Markus Zusak’s Vanillekipferl Recipe
An author’s tribute to baking
This is a first for us! Although we love featuring our favorite cookbook authors, we’ve never before featured an author’s dish from a work of fiction. But when the folks at The Book Club Cookbook recommended this Vanillekipferl, how could we say no? In addition to working it’s way into Zusak’s The Book Thief, the recipe for Markus Zusak’s Vanilla Kipferls, aka Vanillekipferl, appears in The Book Club Cookbook, an entire tome dedicated to recipes from great books and authors.
What’s so special about Vanillekipferl?
Why was this particular cookie significant enough for Zusak to highlight? This is how he explains it:
Growing up in the southern suburbs of Sydney, Australia, my family was a small oddity; our last name wasn’t Smith, Jones, or Johnson. Even as kids, we knew that our parents—who had immigrated separately from Germany and Austria—had brought a whole different world with them when they came to Australia. This was often felt most around Christmas, when we celebrated on Christmas Eve as opposed to Christmas Day. We cooked up weisswurst and leberkase and rouladen, with kraut and potato salad, and everything happened in the night.
The other memory I have of that time, of course, is the sweet things. For starters, my mother would make colossal gingerbread slabs and fashion them into houses. Sometimes her construction work was sound. Sometimes it wasn’t.
Us kids would decorate the houses with icing and lollies that ranged from smarties (like M&M’s), freckles, crunchie bars, and jaffas. The jaffas always went along the top, on the ridge. Sometimes small pretzels also found their way onto those rooftops, and it really was the time of our lives, especially given that we felt deprived all year of these things! Of course, we loved it when the houses collapsed as we decorated them—it just meant that they had to be eaten immediately . . . so there was always plenty going on at our place around Christmas.
Next to the gingerbread houses, the accompanying ritual was the making of Vanillekipferl. This is technically the wrong plural—in German there’s no s on the end—but I’ll go with the English version here.

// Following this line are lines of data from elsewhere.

(** * Secure password manager: the cryptographic core and its persistence boundary

    A shallow embedding of [crypto_manager.py] (class [CryptoManager]) and of
    [Database.update_credential] from [database.py], together with the library
    behaviour those two files rely on:

    - Python's [str] and [bytes], the UTF-8 codec behind [str.encode] and
      [bytes.decode], and the character predicates [str.isupper], [str.islower],
      [str.isdigit] (CPython 3.11, Unicode 14.0.0);
    - [base64.urlsafe_b64encode] / [base64.urlsafe_b64decode];
    - the Fernet token format of the [cryptography] package (PKCS7 padding,
      AES-128 in CBC mode, HMAC-SHA256) and PBKDF2-HMAC-SHA256;
    - [bcrypt.checkpw].

    The constructions are written out; only the primitives underneath them
    (the SHA-256 hash, the AES-128 block cipher and bcrypt's hash function)
    are left open, as the fields of the class [Primitives].  Exceptions are
    values of the type [exn]; a Python call is a function into [result], and
    one that reads the clock, the random source or the salt file is a function
    of the [World]. *)

From Stdlib Require Import NArith ZArith Arith List Bool Lia Ascii.
From Stdlib Require String.
Import String.StringSyntax.
Delimit Scope string_scope with string.
From Stdlib Require Import Strings.Byte.
Import ListNotations.

(* ================================================================== *)
(** * Python values: [str], [bytes], exceptions                        *)
(* ================================================================== *)

(** A Python [str] is a sequence of code points, [0 <= c <= 0x10FFFF].  Lone
    surrogates ([0xD800 .. 0xDFFF]) are legal elements of a [str]. *)
Definition str := list N.

(** A Python [bytes] object. *)
Definition bytes := list byte.

(** A string literal with ASCII characters only. *)
Definition pystr (s : String.string) : str :=
  map N_of_ascii (String.list_ascii_of_string s).
Arguments pystr s%_string.

(** The integer value of a byte, and the byte of an integer below 256. *)
Definition byte_val (b : byte) : N := Byte.to_N b.

Definition byte_of (n : N) : byte :=
  match Byte.of_N n with
  | Some b => b
  | None => x00
  end.

(** [data[i:]] and [data[:i]] for a non-negative [i]; [data[-k:]] and
    [data[:-k]] for a positive [k] (a [k] above the length selects everything,
    respectively nothing, as Python's slices do). *)
Definition slice_from {A} (i : nat) (data : list A) : list A := skipn i data.
Definition slice_to {A} (i : nat) (data : list A) : list A := firstn i data.
Definition slice_last {A} (k : nat) (data : list A) : list A := skipn (length data - k) data.
Definition slice_but_last {A} (k : nat) (data : list A) : list A := firstn (length data - k) data.

(** ** Exceptions

    The exception classes this program can meet; every one of them is a
    subclass of [Exception], so an [except Exception] clause catches them all.
    The codec errors keep the attributes Python gives them ([object], [start],
    [end], [reason]; the encoding is always ['utf-8']). *)
Inductive exn : Type :=
| UnicodeEncodeError (object : str) (start stop : nat) (reason : str)
| UnicodeDecodeError (object : bytes) (start stop : nat) (reason : str)
| BinasciiError (msg : str)
| InvalidSignature
| InvalidToken
| ValueError (msg : str)
| OverflowError (msg : str)
| OSError (msg : str).

(** The outcome of a call: it returns a value or raises. *)
Inductive result (A : Type) : Type :=
| Returns (a : A)
| Raises (e : exn).
Arguments Returns {A} a.
Arguments Raises {A} e.

Definition bind {A B} (r : result A) (k : A -> result B) : result B :=
  match r with
  | Returns a => k a
  | Raises e => Raises e
  end.

Notation "x <- r ;; k" := (bind r (fun x => k))
  (at level 61, r at next level, right associativity).

(** [try: body  except Exception as e: handler e]. *)
Definition try_except {A} (body : result A) (handler : exn -> result A) : result A :=
  match body with
  | Returns a => Returns a
  | Raises e => handler e
  end.

(** [try: body  except (...): raise e']: every exception of the body is replaced. *)
Definition reraise_as {A} (e' : exn) (body : result A) : result A :=
  try_except body (fun _ => Raises e').

(** ** Formatting, as [str(e)] needs it *)

Definition digit_char (d : N) : N := (if d <? 10 then 48 + d else 87 + d)%N.

Fixpoint uint_str (u : Decimal.uint) : str :=
  match u with
  | Decimal.Nil => []
  | Decimal.D0 u => 48 :: uint_str u
  | Decimal.D1 u => 49 :: uint_str u
  | Decimal.D2 u => 50 :: uint_str u
  | Decimal.D3 u => 51 :: uint_str u
  | Decimal.D4 u => 52 :: uint_str u
  | Decimal.D5 u => 53 :: uint_str u
  | Decimal.D6 u => 54 :: uint_str u
  | Decimal.D7 u => 55 :: uint_str u
  | Decimal.D8 u => 56 :: uint_str u
  | Decimal.D9 u => 57 :: uint_str u
  end%N.

(** [%d] of a non-negative integer. *)
Definition dec_str (n : nat) : str := uint_str (Nat.to_uint n).

(** [%0<width>x] of an integer below [16 ^ width]. *)
Fixpoint hex_str (width : nat) (n : N) : str :=
  match width with
  | O => []
  | S w => hex_str w (n / 16)%N ++ [digit_char (n mod 16)%N]
  end.

(** [str(e)]: the message of an exception.  [InvalidToken] and
    [InvalidSignature] are raised without arguments, so their text is empty. *)
Definition exn_str (e : exn) : str :=
  match e with
  | UnicodeEncodeError object start stop reason =>
      if (start <? length object) && (stop =? S start) then
        let badchar := nth start object 0%N in
        pystr "'utf-8' codec can't encode character '\"
        ++ (if badchar <=? 0xff then pystr "x" ++ hex_str 2 badchar
            else if badchar <=? 0xffff then pystr "u" ++ hex_str 4 badchar
            else pystr "U" ++ hex_str 8 badchar)%N
        ++ pystr "' in position " ++ dec_str start ++ pystr ": " ++ reason
      else
        pystr "'utf-8' codec can't encode characters in position "
        ++ dec_str start ++ pystr "-" ++ dec_str (stop - 1) ++ pystr ": " ++ reason
  | UnicodeDecodeError object start stop reason =>
      if (start <? length object) && (stop =? S start) then
        pystr "'utf-8' codec can't decode byte 0x"
        ++ hex_str 2 (byte_val (nth start object x00))
        ++ pystr " in position " ++ dec_str start ++ pystr ": " ++ reason
      else
        pystr "'utf-8' codec can't decode bytes in position "
        ++ dec_str start ++ pystr "-" ++ dec_str (stop - 1) ++ pystr ": " ++ reason
  | BinasciiError msg => msg
  | InvalidSignature => pystr "Signature did not match digest."
  | InvalidToken => []
  | ValueError msg => msg
  | OverflowError msg => msg
  | OSError msg => msg
  end.

(* ================================================================== *)
(** * The UTF-8 codec: [str.encode()] and [bytes.decode()]             *)
(* ================================================================== *)

Module Utf8.

Definition is_surrogate (c : N) : bool := ((0xD800 <=? c) && (c <=? 0xDFFF))%N.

As a child, I remember making the mixture and taking clumps of it and rolling it into a long sausage. We would then chop it into the sizes we wanted and make them into horseshoe shapes.

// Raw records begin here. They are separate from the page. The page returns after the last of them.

(** The socket calls of one probe. *)
Lemma scan_port_trace (w : world) (h : string) (port : Z) (tmo : float) :
  (scan_port w h port tmo).2 =
    match socket_new w h port with
    | Some _ => []
    | None =>
        SockOpen h port
        :: (if is_duration tmo then [SockSetTimeout tmo; SockConnect h port] else [])
        ++ [SockClose h port]
    end.
Proof.
  unfold scan_port, with_socket, sock_connect_ex.
  destruct (socket_new w h port) as [f|]; simpl;
    [by rewrite raised_is_Exception |].
  destruct (is_duration tmo) eqn:Ht.
  - rewrite (settimeout_accepts tmo Ht). simpl.
    destruct (connect_ex w h port) as [f|errno]; simpl;
      destruct (socket_close w h port) as [g|]; simpl;
      rewrite ?raised_is_Exception; simpl; done.
  - destruct (settimeout_rejects tmo Ht) as (e & -> & He). simpl.
    destruct (socket_close w h port) as [g|]; simpl;
      rewrite ?raised_is_Exception, ?He; simpl; done.
Qed.

Lemma main_refused (w : world) (a : args) :
  host a ∉ ALLOWED_HOSTS ->
  main w a = (inl (SystemExit 1), [Log (RefusingToScan (host a))]).
Proof. intros Hh. unfold main. by rewrite bool_decide_false. Qed.

Lemma main_bad_spec (w : world) (a : args) (e : exn) :
  host a ∈ ALLOWED_HOSTS -> parse_ports (ports a) = inl e ->
  main w a = (inl (SystemExit 1), [Log (BadPortSpecification e)]).
Proof.
  intros Hh He. destruct (parse_ports_inl_invalid _ _ He) as [_ Hv].
  unfold main. rewrite bool_decide_true by done. rewrite He.
  unfold try_except, lift. by rewrite Hv.
Qed.

Lemma main_no_pool (w : world) (a : args) (port_list : list Z) :
  host a ∈ ALLOWED_HOSTS -> parse_ports (ports a) = inr port_list ->
  workers a <= 0 ->
  main w a = (inl (ValueError "max_workers must be greater than 0"),
              [Log (StartingScan (host a) (length port_list) (workers a))]).
Proof.
  intros Hh Hp Hw. unfold main. rewrite bool_decide_true by done. rewrite Hp.
  unfold sweep, with_executor.
  destruct (Z.leb_spec (workers a) 0) as [_|?]; [done | lia].
Qed.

Of course, these cookies were always best made on cold days, which can be hard to come by in Australia around December. Still, that’s what I do now. As soon as there’s a cooler day in the lead-up to Christmas, I start making Vanillekipferl. For the first time this year, I made them with my daughter, who just turned four. That’s the other good thing about this recipe. Kids can easily get involved. The ingredients are minimal, and if you destroy a cookie or two in the dough-making, it doesn’t matter. You just squash it up and try again.
The only warning I offer apart from choosing the right day to make them is that no matter how well you make these cookies, they’ll never taste as good as your mother’s. It’s just the way it goes.

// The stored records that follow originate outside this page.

(** ** X8: the files a run touches *)

(** X8: [parse] changes no file but the one named after the input with its
    last four characters replaced by [.csv]; when [write_to_csv] is off,
    when the input file is missing or when the extraction raises, it
    changes no file at all, and a missing input gives
    [FileNotFoundError]. *)
Theorem parse_touches_one_file (BeautifulSoup : string -> node)
    (csv_writer : list (list string) -> string)
    (fs : gmap string string) (file_handle : string) (write_to_csv : bool) :
  let run := parse BeautifulSoup csv_writer fs file_handle write_to_csv in
  (forall path, path <> Py.drop_last 4 file_handle +:+ ".csv" ->
     run.2 !! path = fs !! path) /\
  (write_to_csv = false -> run.2 = fs) /\
  (forall e, run.1 = inl e -> run.2 = fs) /\
  (fs !! file_handle = None -> run = (inl FileNotFoundError, fs)).
Proof.
  intros run. unfold run, parse.
  destruct (fs !! file_handle) as [content|]; [|by split_and!].
  destruct (parse_document (BeautifulSoup content)) as [e|df];
    [by split_and!|].
  destruct write_to_csv; cbn [fst snd]; split_and!; try done.
  intros path Hpath. by rewrite lookup_insert_ne.
Qed.

(** ** X9: when a run overwrites its own input *)

Lemma output_is_input (file_handle : string) :
  Py.drop_last 4 file_handle +:+ ".csv" = file_handle <->
  exists base, file_handle = base +:+ ".csv".
Proof.
  split.
  - intros H. by exists (Py.drop_last 4 file_handle).
  - intros [base ->]. by rewrite output_path.
Qed.

(** X9: a run with [write_to_csv] that parses its input leaves the input
    file as it was unless the name of that file ends in [.csv]: then the
    output name is the input name and the input is replaced by the csv
    text. *)
Theorem input_file_fate (BeautifulSoup : string -> node)
    (csv_writer : list (list string) -> string)
    (fs : gmap string string) (file_handle content : string) (df : DataFrame) :
  fs !! file_handle = Some content ->
  parse_document (BeautifulSoup content) = inr df ->
  ((exists base, file_handle = base +:+ ".csv") ->
   (parse BeautifulSoup csv_writer fs file_handle true).2 !! file_handle =
     Some (csv_writer (to_csv_records df false false))) /\
  (~ (exists base, file_handle = base +:+ ".csv") ->
   (parse BeautifulSoup csv_writer fs file_handle true).2 !! file_handle =
     Some content).
Proof.
  intros Hfile Hdoc. unfold parse. rewrite Hfile, Hdoc. cbn [snd]. split.
  - intros Hcsv%output_is_input. rewrite Hcsv. apply lookup_insert_eq.
  - intros Hother. rewrite lookup_insert_ne; [done|].
    intros Heq. by apply Hother, output_is_input.
Qed.

(** ** X10: the script *)

(** X10: run on a command line whose first argument names an existing
    [.htm] file, the script prints that name and then parses the file: if
    the extraction returns a table it writes the records to the name in
    [.csv] and ends normally; if the extraction raises, the name has been
    printed all the same, no file is written and the script ends with that
    exception. *)
Theorem main_usage (BeautifulSoup : string -> node)
    (csv_writer : list (list string) -> string)
    (argv : list string) (fs : gmap string string) (stdout : list string)
    (base content : string) :
  argv !! 1 = Some (base +:+ ".htm") ->
  fs !! (base +:+ ".htm") = Some content ->
  match parse_document (BeautifulSoup content) with
  | inr df =>
      main BeautifulSoup csv_writer argv fs stdout =
        (inr tt,
         <[base +:+ ".csv" := csv_writer (to_csv_records df false false)]> fs,
         stdout ++ [base +:+ ".htm"])
  | inl e =>
      main BeautifulSoup csv_writer argv fs stdout =
        (inl e, fs, stdout ++ [base +:+ ".htm"])
  end.
Proof.
  intros Hargv Hfile. unfold main, getitem. rewrite Hargv. cbn [ret].
  destruct (parse_document (BeautifulSoup content)) as [e|df] eqn:Hdoc.
  - unfold parse. by rewrite Hfile, Hdoc.
  - unfold parse. by rewrite Hfile, Hdoc, output_path.
Qed.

Love this Vanillekipferl recipe? Try these icing cookies, too!

Markus Zusak’s Vanillekipferl
Ingredients
For the cookies
- 1 ¾ cups all-purpose flour
- 1 1 /4 cups hazelnut meal see note
- 2/3 cup granulated sugar
- 14 tablespoons 1 ¾ sticks unsalted butter, at room temperature
For the vanilla sugar
- 1/3 cup confectioners’ sugar
- 1 –2 whole vanilla beans cut crosswise into 1-inch pieces (see note)
Instructions
- Preheat oven to 350°F. Spray two baking sheets lightly with cooking spray.
- To make the cookies: Combine the flour, hazelnut meal, and granulated sugar in a large bowl. Cut butter into 1/2-inch pieces and add to flour mixture. Using your fingers, mix butter and flour thoroughly for 8–10 minutes, until a soft dough is formed.
- Pinch off small pieces of dough and mold gently between your palms to form 3-inch ropes, thicker in the middle and tapered at the ends. Fashion each piece into a crescent shape and place onto the prepared trays, leaving a generous 1/2-inch in between (they do spread a little and grow in size when cooked).
- Bake the cookies one tray at a time for 10-12 minutes, until the bottoms and edges just start to turn golden brown. Let the cookies rest on the baking sheet for 1 minute before transferring to a cooling rack.
- While the cookies are resting, mix the vanilla and sugar for the coating. Carefully coat each cookie in the sugar before returning to the cooling rack to cool completely. Store in an air-tight container.